- Born: 1984 or 1985 (age 40–41)
- Occupations: Television baker and presenter
- Years active: 2018–present
- Known for: The Great British Bake Off (series 9); Food Unwrapped; Escape to the Country;

= Briony May Williams =

British celebrity chef (born 1984 (Confirmed on TheCrispCast))

Briony May Williams (born ) is a British celebrity chef and presenter. She appeared on series 9 of The Great British Bake Off in 2018, finishing fourth. She presents the cooking show Food Unwrapped and the reality housing show Escape to the Country, and writes recipe columns for BristolLife and the supermarket Asda's Good Living.

==Personal life==
Williams is from Bristol, England. She was born with a physical birth defect in her left hand, which stops after her wrist and thumb – she calls it her "little hand". Williams said that her family did not use the word disability due to stigma around the term. She had some specialised equipment, such as a recorder provided by the disability charity Reach that could be played one-handed, but learned to complete tasks like tying her shoelaces unaided. Williams attended an all-girls secondary school. Since her early 20s, she has experienced depression.

After studying Spanish and French at Durham University, she became a secondary school teacher in the same subjects, qualifying with a Postgraduate Certificate in Education (PGCE) from the University of Bristol. She met her husband Steve, a software engineer, online around 2010. Williams baked with her mother and grandmother as a child, but began taking it seriously in 2013, after she was diagnosed with polycystic ovarian syndrome (PCOS) and had to take time off work. She used YouTube tutorials, such as the ones by Cupcake Jemma, to gain baking knowledge. During this period, she also took up running. She had a daughter a couple of years later, and baked with her as a young child. In 2017, she joined a local running community, This Mum Runs, and ran the Great Bristol Half Marathon that year.

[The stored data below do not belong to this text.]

(** * StoryCraft: the prompt analyzer and the story cleaner

    A shallow embedding of [PromptAnalyzer.analyze_prompt] (storycraft.py)
    and of [clean_story_content] (webapp.py), with the parts of Python's
    [str] and [re] libraries the two functions call.

    Strings are sequences of code points; the model takes the code points
    below 256 (Rocq's [ascii]), on which [str.lower], [str.isspace] and the
    matching of [re] are the tables written out below. *)

From Stdlib Require Import Ascii String List Arith Bool Lia.
From Stdlib Require Import DecimalString.
Import ListNotations.
Open Scope string_scope.
Open Scope nat_scope.

(* ================================================================== *)
(** ** Python's [str] on code points below 256 *)

Module PyStr.

(** [c.isspace()], also the class [\s] of [re] and what [strip()] removes:
    U+0009..U+000D, U+001C..U+0020, U+0085, U+00A0. *)
Definition is_space (c : ascii) : bool :=
  let n := nat_of_ascii c in
  ((9 <=? n) && (n <=? 13)) || ((28 <=? n) && (n <=? 32))
  || (n =? 133) || (n =? 160).

(** [c.lower()]: A..Z and the Latin-1 capitals U+00C0..U+00DE (without
    the multiplication sign U+00D7) move up by 32. *)
Definition lower_char (c : ascii) : ascii :=
  let n := nat_of_ascii c in
  if ((65 <=? n) && (n <=? 90))
     || ((192 <=? n) && (n <=? 222) && negb (n =? 215))
  then ascii_of_nat (n + 32) else c.

(** The simple upper-case mapping, where its value is below 256. *)
Definition upper_char (c : ascii) : ascii :=
  let n := nat_of_ascii c in
  if ((97 <=? n) && (n <=? 122))
     || ((224 <=? n) && (n <=? 254) && negb (n =? 247))
  then ascii_of_nat (n - 32) else c.

(** [s.lower()] *)
Fixpoint lower (s : string) : string :=
  match s with
  | EmptyString => EmptyString
  | String c s' => String (lower_char c) (lower s')
  end.

(** [s.startswith(p)] *)
Fixpoint startswith (p s : string) : bool :=
  match p, s with
  | EmptyString, _ => true
  | String a p', String b s' => Ascii.eqb a b && startswith p' s'
  | String _ _, EmptyString => false
  end.

(** [needle in hay] *)
Fixpoint contains (needle hay : string) : bool :=
  startswith needle hay
  || match hay with
     | EmptyString => false
     | String _ hay' => contains needle hay'
     end.

(** [s.lstrip()], [s.rstrip()], [s.strip()] *)
Fixpoint lstrip (s : string) : string :=
  match s with
  | EmptyString => EmptyString
  | String c s' => if is_space c then lstrip s' else s
  end.

Fixpoint rstrip (s : string) : string :=
  match s with
  | EmptyString => EmptyString
  | String c s' =>
      match rstrip s' with
      | EmptyString => if is_space c then EmptyString else String c EmptyString
      | r => String c r
      end
  end.

Definition strip (s : string) : string := rstrip (lstrip s).

(** [s.split(sep)] for a one-character separator: never an empty list. *)
Fixpoint split (sep : ascii) (s : string) : list string :=
  match s with
  | EmptyString => [EmptyString]
  | String c s' =>
      if Ascii.eqb c sep then EmptyString :: split sep s'
      else match split sep s' with
           | l :: ls => String c l :: ls
           | [] => [String c EmptyString]
           end
  end.

(** [sep.join(parts)] *)
Definition join (sep : string) (parts : list string) : string :=
  String.concat sep parts.

(** [len(s)] *)
Definition len (s : string) : nat := String.length s.

End PyStr.

(* ================================================================== *)
(** ** Python's [re]: a backtracking matcher for the patterns in use *)

Module Re.

(** The flags of [re] the two source files pass. *)
Record flags := Flags { IGNORECASE : bool; MULTILINE : bool; DOTALL : bool }.

(** One-character items: [.], [\s], a literal, a range, and the union a
    bracket class [[...]] makes of them. *)
Inductive cset :=
| CDot
| CSpace
| CChar (c : ascii)
| CRange (lo hi : ascii)
| CUnion (a b : cset).

(** The operators the patterns are built from.  Quantifiers stand on
    one-character items only ([.*?], [\s+], [.+?]) and [?] on a group, as
    in the source; there is one capturing group, number 1. *)
Inductive regex :=
| REmpty
| RLit (l : string)
| RSet (c : cset)
| RStar (greedy : bool) (c : cset)
| RSeq (a b : regex)
| RAlt (a b : regex)
| ROpt (a : regex)
| RGroup (a : regex)
| RBol
| RLookahead (a : regex).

==The Great British Bake Off==
In 2018, Williams was a contestant on the ninth series of The Great British Bake Off, a television baking competition. She earned the weekly Star Baker accolade in Pastry Week after baking a pie themed around Alice in Wonderland. Eliminated in the semi-final, she finished fourth of 12. In 2019, she appeared on the Christmas special The Great Christmas Bake Off, winning the episode.

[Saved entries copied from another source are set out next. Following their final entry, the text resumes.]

Lemma open_form_stays_pending_witness :
  exists p' p'',
    gst_parse_cstring fresh_parser
      (ch "[" :: items_text [Atom (bytes_of "1"); Str (bytes_of "x")] ++ [10])
    = Done (p', S (S (List.length
                        (items_text [Atom (bytes_of "1"); Str (bytes_of "x")]))))
    /\ status p' = GST_PARSER_PENDING
    /\ at_top p' 1
         (StForm (Some (closer (ch "[")))
            (sentinel (ch "[")
               ++ map denote [Atom (bytes_of "1"); Str (bytes_of "x")]))
    /\ gst_parse_cstring p' (closer (ch "[") :: bytes_of " 2") = Done (p'', 1%nat)
    /\ status p'' = GST_PARSER_FULL
    /\ value p'' = denote (Seq (ch "[") [Atom (bytes_of "1"); Str (bytes_of "x")])
    /\ at_top p'' 0 StRoot.
Proof.
  apply (open_form_stays_pending (ch "[") 10
           [Atom (bytes_of "1"); Str (bytes_of "x")] fresh_parser (bytes_of " 2")).
  - reflexivity.
  - vm_compute. reflexivity.
  - reflexivity.
  - discriminate.
  - split; reflexivity.
  - vm_compute. lia.
  - vm_compute. lia.
Defined.

(** X12. In a string literal a backslash followed by a byte that is none of
    n, r, t, f, 0, z, the double quote and the single quote ends the call
    in Error with the message "Unknown string escape sequence."; the bytes
    decoded before it are in the buffer of the String frame, which stays in
    its escape state on top of the stack. The backslash itself is such a
    byte. *)
Theorem unknown_escape_is_error (body bs : list Z) (e : Z) (p : GstParser)
  (rest : list Z) :
  string_decode body = Some bs -> string_escape e = None -> e <> 0 ->
  at_top p 0 StRoot -> (count p < cap p)%nat -> (cap p <= List.length (data p))%nat ->
  string_escape 92 = None
  /\ exists p',
       gst_parse_cstring p (34 :: body ++ 92 :: e :: rest)
       = Done (p', (List.length body + 3)%nat)
       /\ status p' = GST_PARSER_ERROR
       /\ error p' = Some "Unknown string escape sequence."%string
       /\ at_top p' 1 (StString bs STRING_STATE_ESCAPE).
Proof.
  intros Hdec He He0 Htop Hlt Hblock. split; [reflexivity|].
  unfold gst_parse_cstring. cbv zeta.
  set (p0 := set_status p GST_PARSER_PENDING).
  destruct (feed_push p0 0 _ PTYPE_STRING 34 (body ++ 92 :: e :: rest) 0 eq_refl Htop
              (or_introl eq_refl) Hlt Hblock eq_refl ltac:(discriminate)
              (root_state_quote p0))
    as (p1 & Hrun1 & Htop1 & Hev1).
  pose proof (evolves_status _ _ _ _ Hev1 eq_refl) as Hs1.
  destruct (feed_string_body (List.length body) body bs p1 1 [] (92 :: e :: rest)
              1 (le_n _) Hdec Hs1 Htop1)
    as (p2 & Hrun2 & Htop2 & Hev2).
  pose proof (evolves_status _ _ _ _ Hev2 Hs1) as Hs2.
  cbn [app] in Htop2.
  set (q0 := set_data p2 (list_store (data p2) 1
                            (Some (StString bs STRING_STATE_ESCAPE)))).
  set (q := set_index q0 (S (index q0))).
  assert (at_top q 1 (StString bs STRING_STATE_ESCAPE)) as Hq.
  { split; [exact (proj1 Htop2)|]. cbn [data q q0 set_data set_index].
    apply nth_error_list_store_eq.
    exact (nth_error_slot_length _ _ _ _ (proj2 Htop2)). }
  eexists. split; [|split; [|split]].
  - cbn [app]. rewrite Hrun1, Hrun2.
    rewrite (parse_loop_step p2 q 92 false _ _ Hs2 ltac:(discriminate)).
    2:{ apply (dispatch_char_consumed p2 q0 92 Hs2).
        rewrite (dispatch_step_top p2 1 _ 92 (proj1 Htop2) (proj2 Htop2)).
        cbn [frame_type]. exact (string_state_backslash p2 1 bs Htop2). }
    rewrite (feed_error q e "Unknown string escape sequence." rest _ Hs2 He0).
    + f_equal. f_equal. lia.
    + rewrite (dispatch_step_top q 1 _ e (proj1 Hq) (proj2 Hq)). cbn [frame_type].
      rewrite (string_state_escaped q 1 bs e Hq), He. reflexivity.
  - reflexivity.
  - reflexivity.
  - exact Hq.
Qed.

Lemma unknown_escape_is_error_witness :
  string_escape 92 = None
  /\ exists p',
       gst_parse_cstring fresh_parser
         (34 :: bytes_of "a\tb" ++ 92 :: 92 :: bytes_of "c")
       = Done (p', (List.length (bytes_of "a\tb") + 3)%nat)
       /\ status p' = GST_PARSER_ERROR
       /\ error p' = Some "Unknown string escape sequence."%string
       /\ at_top p' 1 (StString [97; 9; 98] STRING_STATE_ESCAPE).
Proof.
  apply (unknown_escape_is_error (bytes_of "a\tb") [97; 9; 98] 92 fresh_parser
           (bytes_of "c")).
  - reflexivity.
  - reflexivity.
  - discriminate.
  - split; reflexivity.
  - vm_compute. lia.
  - vm_compute. lia.
Defined.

Williams told Bake Off producers that she did not want different accommodations due to her limb difference; after appearing on the show, she became more comfortable using the term disabled. At her request, her disability was not mentioned on the show. She later told Disability Horizons that it should "just be natural" to see disabled actors and presenters and that they should not be limited to disability-related topics. She found the production process—with filming at the weekend and practicing bakes during the week—very intense, and credited exercise with giving her the energy to progress far through the series. She said she "had no energy left" after the semi-final and suffered a chest infection that weekend.

==Post-Bake Off career==
Williams is a presenter of Food Unwrapped for Channel 4. The series sees her travelling to research food and drink. She secured the role after being approached by producers, as the show was looking to expand its presenter line-up. In 2020, production was interrupted by the COVID-19 pandemic; she had been due to visit Austria in the week that the first UK lockdown came into force. Williams also presents Escape to the Country, a daytime reality programme about purchasing a house.

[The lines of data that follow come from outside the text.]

Lemma X20_witness :
  decode_request decimal
    (example_request [("startDate", JFloat (FFinite 3436000001 (-1)));
                      ("endDate", JInt 1718600000)])
  = Ok (Z.quot 3436000001 (2 ^ (- (-1))), 1718600000%Z, JStr "call_1").
Proof.
  apply (proj2 (proj2 (X20_float_dates
                         decimal (fun _ => "") fromisoformat strftime_A
                         example_config (fun _ => Failed "unreachable")
                         [("message",
                           JDict [("toolCalls",
                                   JList [JDict [("id", JStr "call_1");
                                                 ("function",
                                                  JDict [("name", JStr "get_slots");
                                                         ("arguments",
                                                          JDict [("startDate", JFloat (FFinite 3436000001 (-1)));
                                                                 ("endDate", JInt 1718600000)])])]])])]
                         [("toolCalls",
                           JList [JDict [("id", JStr "call_1");
                                         ("function",
                                          JDict [("name", JStr "get_slots");
                                                 ("arguments",
                                                  JDict [("startDate", JFloat (FFinite 3436000001 (-1)));
                                                         ("endDate", JInt 1718600000)])])]])]
                         [("id", JStr "call_1");
                          ("function",
                           JDict [("name", JStr "get_slots");
                                  ("arguments",
                                   JDict [("startDate", JFloat (FFinite 3436000001 (-1)));
                                          ("endDate", JInt 1718600000)])])]
                         [("name", JStr "get_slots");
                          ("arguments",
                           JDict [("startDate", JFloat (FFinite 3436000001 (-1)));
                                  ("endDate", JInt 1718600000)])]
                         [("startDate", JFloat (FFinite 3436000001 (-1)));
                          ("endDate", JInt 1718600000)]
                         [] eq_refl eq_refl eq_refl eq_refl))
           3436000001%Z (-1)%Z 1718600000%Z eq_refl eq_refl).
  reflexivity.
Defined.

Williams has a recipe column in her local magazine BristolLife and the supermarket Asda's magazine Good Living. She has also made a number of other television appearances on children's shows, cooking shows, talk shows, panel shows and game shows.

==Charity work==
Williams has served as an ambassador for the disability charities Reach and Paul's Place, the mental health charity Bristol Mind, and volunteered for Comic Relief and the disability sports event Superhero Series. She completed a 5 km run for Sport Relief.